On 8/1/24 09:44, David Hildenbrand wrote:
> On 01.08.24 15:37, Mateusz Guzik wrote:
>> On Thu, Aug 1, 2024 at 3:34 PM David Hildenbrand <david@...hat.com> 
>> wrote:
>>>
>>> On 01.08.24 15:30, Mateusz Guzik wrote:
>>>> On Thu, Aug 01, 2024 at 08:49:27AM +0200, David Hildenbrand wrote:
>>>>> Yes indeed. fork() can be extremely sensitive to each added 
>>>>> instruction.
>>>>>
>>>>> I even pointed out to Peter why I didn't add the PageHuge check in 
>>>>> there
>>>>> originally [1].
>>>>>
>>>>> "Well, and I didn't want to have runtime-hugetlb checks in
>>>>> PageAnonExclusive code called on certainly-not-hugetlb code paths."
>>>>>
>>>>>
>>>>> We now have to do a page_folio(page) and then test for hugetlb.
>>>>>
>>>>>       return folio_test_hugetlb(page_folio(page));
>>>>>
>>>>> Nowadays, folio_test_hugetlb() will be faster than at c0bff412e6 
>>>>> times, so
>>>>> maybe at least part of the overhead is gone.
>>>>>
>>>>
>>>> I'll note page_folio expands to a call to _compound_head.
>>>>
>>>> While _compound_head is declared as an inline, it ends up being big
>>>> enough that the compiler decides to emit a real function instead and
>>>> real func calls are not particularly cheap.
>>>>
>>>> I had a brief look with a profiler myself and for single-threaded usage
>>>> the func is quite high up there, while it manages to get out with the
>>>> first branch -- that is to say there is definitely performance lost for
>>>> having a func call instead of an inlined branch.
>>>>
>>>> The routine is deinlined because of a call to page_fixed_fake_head,
>>>> which itself is annotated with always_inline.
>>>>
>>>> This is of course patchable with minor shoveling.
>>>>
>>>> I did not go for it because stress-ng results were too unstable for me
>>>> to confidently state win/loss.
>>>>
>>>> But should you want to whack the regression, this is what I would look
>>>> into.
>>>>
>>>
>>> This might improve it, at least for small folios I guess:
Do you want us to test this change?

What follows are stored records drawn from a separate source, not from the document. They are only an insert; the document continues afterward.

Lemma bfs_expand finished w path q1 q2 d st :
  bfs_state finished ((w, path) :: q1) q2 d st → queue st = (w, path) :: q1 ++ q2 →
  match visit_edges to path (outgoing reg fam w) (MkSearch (q1 ++ q2) (visited st)) with
  | inl st' => bfs_inv st'
  | inr p => bfs_result (Some p)
  end.
Proof.
  intros (Hq & Hto & Hvis & Hedge & [[Hw Hd] Hq1]%Forall_cons & Hq2 & Hnear) Hqueue. simpl in Hw, Hd.
  pose proof (visit_edges_spec w path (outgoing reg fam w) (MkSearch (q1 ++ q2) (visited st))) as Hspec.
  destruct (visit_edges _ _ _ _) as [st'|p].
  - destruct Hspec as (new & Hq' & Hto' & Hvis' & Hall & Hnew & _);
      [by intros m ?%elem_of_outgoing|done|done|]. simpl in Hq', Hvis'.
    exists ({[w]} ∪ finished), q1, (q2 ++ new), d. rewrite Hqueue in Hvis. simpl in Hvis.
    split_and!; [by rewrite Hq', app_assoc|done| | |done| |].
    + intros v. rewrite Hvis', Hvis, Hq', !fmap_app. set_solver.
    + intros m He Hm. apply Hvis'.
      destruct (decide (from_writer m = w)) as [Heq|Hneq].
      * apply Hvis', Hall, elem_of_outgoing. done.
      * left. apply Hedge; [done|set_solver].
    + apply Forall_app; split; [done|]. rewrite Hd in Hnew. done.
    + intros ms v Hv Hlen. destruct (Hnear ms v Hv Hlen) as [?|Hin]; [left; set_solver|].
      simpl in Hin. apply elem_of_cons in Hin as [->|?]; [left; set_solver|by right].
  - destruct Hspec as [Hp Hlen]; [by intros m ?%elem_of_outgoing|done|done|].
    split; [done|]. intros ms Hms. rewrite Hlen, Hd.
    destruct (decide (length ms ≤ d)%nat) as [Hle|]; [|lia]. exfalso. apply Hto, Hvis.
    rewrite Hqueue. destruct (Hnear ms to Hms Hle); set_solver.
Qed.

Lemma search_step_inv st :
  bfs_inv st →
  match search_step reg fam to st with inl st' => bfs_inv st' | inr r => bfs_result r end.
Proof.
  intros (finished & q1 & q2 & d & Hst).
  assert (∃ q1' q2' d', bfs_state finished q1' q2' d' st ∧ (q1' = [] → q2' = []))
    as (q1' & q2' & d' & Hst' & Hemp).
  { destruct q1; [|by exists (p :: q1), q2, d]. exists q2, [], (S d). by split; [apply bfs_rotate|]. }
  unfold search_step. destruct q1' as [|[w path] q1'].
  - rewrite (Hemp eq_refl) in Hst'. destruct Hst' as (Hq & Hto & Hvis & Hrest). rewrite Hq. simpl.
    intros ms Hms. apply Hto, Hvis. left.
    eapply (bfs_exhausted _ d' st); [|done]. exact (conj Hq (conj Hto (conj Hvis Hrest))).
  - assert (queue st = (w, path) :: q1' ++ q2') as Hq by apply Hst'. rewrite Hq.
    pose proof (bfs_expand _ _ _ _ _ _ _ Hst' Hq) as Hex.
    by destruct (visit_edges _ _ _ _).
Qed.
End bfs.

(** ** Termination and correctness of the search *)

Definition targets (reg : FormatRegistry) : gset N := list_to_set (to_writer <$> bt_values (migrations reg)).
Definition search_measure (reg : FormatRegistry) (st : Search) : nat :=
  length (queue st) + size (targets reg ∖ visited st).

Lemma size_list_to_set_le (l : list N) : (size (list_to_set l : gset N) ≤ length l)%nat.
Proof.
  induction l as [|x l IH]; [done|]. rewrite list_to_set_cons. simpl.
  rewrite size_union_alt, size_singleton.
  assert (size (list_to_set l ∖ {[x]} : gset N) ≤ size (list_to_set l : gset N))%nat
    by (apply subseteq_size; set_solver). lia.
Qed.

Lemma size_targets reg : (size (targets reg) ≤ size (migrations reg))%nat.
Proof.
  unfold targets. etrans; [apply size_list_to_set_le|].
  unfold bt_values. by rewrite !length_fmap, length_bt_entries.
Qed.

Lemma size_difference_new (T V V' : gset N) (new : list N) :
  NoDup new → (∀ v, v ∈ new → v ∉ V ∧ v ∈ T) → (∀ v, v ∈ V' ↔ v ∈ V ∨ v ∈ new) →
  (size (T ∖ V') + length new = size (T ∖ V))%nat.
Proof.
  intros Hnd Hnew HV'. rewrite <- (size_list_to_set (C:=gset N) new) by done.
  rewrite <- size_union by set_solver.
  f_equal. apply set_eq. intros x.
  rewrite elem_of_union, !elem_of_difference, elem_of_list_to_set, HV'.
  destruct (decide (x ∈ new)) as [Hin|]; [|tauto]. destruct (Hnew x Hin). tauto.
Qed.

Lemma search_step_measure reg fam from to st st' :
  registry_ok reg → bfs_inv reg fam from to st → search_step reg fam to st = inl st' →
  (search_measure reg st' < search_measure reg st)%nat.
Proof.
  intros [Hids _] Hinv. unfold search_step.
  assert (∀ id m, migrations reg !! id = Some m → migration_id m = id) as Hid by (intros; by apply Hids).
  destruct (queue st) as [|[w path] rest] eqn:Hq; [done|].
  assert (names_walk reg fam from path w ∧ to ∉ visited st) as [Hw Hto].
  { destruct Hinv as (f & q1 & q2 & d & Hq' & Hto & _ & _ & H1 & H2 & _). split; [|done].
    rewrite Hq' in Hq. destruct q1 as [|x q1]; simpl in Hq; [subst q2|injection Hq as -> _].
    - by apply Forall_cons in H2 as [[? _] _].
    - by apply Forall_cons in H1 as [[? _] _]. }
  pose proof (visit_edges_spec reg fam from to w path (outgoing reg fam w)
                (MkSearch rest (visited st))) as Hspec.
  destruct (visit_edges _ _ _ _) as [st1|]; [|done]. intros [= <-].
  destruct Hspec as (new & Hq1 & _ & Hvis & _ & _ & Hnd & Hnew);
    [by intros m ?%elem_of_outgoing|done|done|]. simpl in Hq1, Hvis, Hnew.
  unfold search_measure. rewrite Hq1, Hq, length_app. simpl.
  rewrite <- (size_difference_new (targets reg) (visited st) (visited st1) new.*1); [|done| |done].
  - rewrite length_fmap. lia.
  - intros v Hv. apply Hnew in Hv as (? & m & Hm & ->). split; [done|].
    apply elem_of_outgoing in Hm as [[Hm _] _]; [|done].
    apply elem_of_list_to_set, list_elem_of_fmap. exists m. split; [done|].
    apply elem_of_bt_values. eauto.
Qed.

Lemma search_terminates reg fam from to :
  registry_ok reg → from ≠ to →
  ∃ r, loop_nat (search_fuel reg) (search_step reg fam to) (MkSearch [(from, [])] {[from]}) = inr r.
Proof.
  intros Hok Hne.
  assert (∀ id m, migrations reg !! id = Some m → migration_id m = id) as Hid by (intros; by apply Hok).
  apply (loop_nat_terminates _ (bfs_inv reg fam from to) (search_measure reg)).
  - intros st st' Hst Hstep. split.
    + pose proof (search_step_inv reg fam from to Hid st Hst) as Hs. by rewrite Hstep in Hs.
    + by eapply search_step_measure.
  - by apply bfs_start.
  - unfold search_measure, search_fuel. simpl. pose proof (size_targets reg).
    assert (size (targets reg ∖ {[from]}) ≤ size (targets reg))%nat by (apply subseteq_size; set_solver).
    lia.
Qed.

Or you have further optimization
ongoing? Thanks.

Regards
Yin, Fengwei

>>>
>>> diff --git a/include/linux/page-flags.h b/include/linux/page-flags.h
>>> index 5769fe6e4950..7796ae116018 100644
>>> --- a/include/linux/page-flags.h
>>> +++ b/include/linux/page-flags.h
>>> @@ -1086,7 +1086,7 @@ PAGE_TYPE_OPS(Zsmalloc, zsmalloc, zsmalloc)
>>>     */
>>>    static inline bool PageHuge(const struct page *page)
>>>    {
>>> -       return folio_test_hugetlb(page_folio(page));
>>> +       return PageCompound(page) && 
>>> folio_test_hugetlb(page_folio(page));
>>>    }
>>>
>>>    /*
>>>
>>>
>>> We would avoid the function call for small folios.
>>>
>>
>> why not massage _compound_head back to an inlineable form instead? for
>> all i know you may even register a small win in total
> 
> Agreed, likely it will increase code size a bit which is why the 
> compiler decides to not inline. We could force it with __always_inline.
> 
> Finding ways to shrink page_fixed_fake_head() might be even better.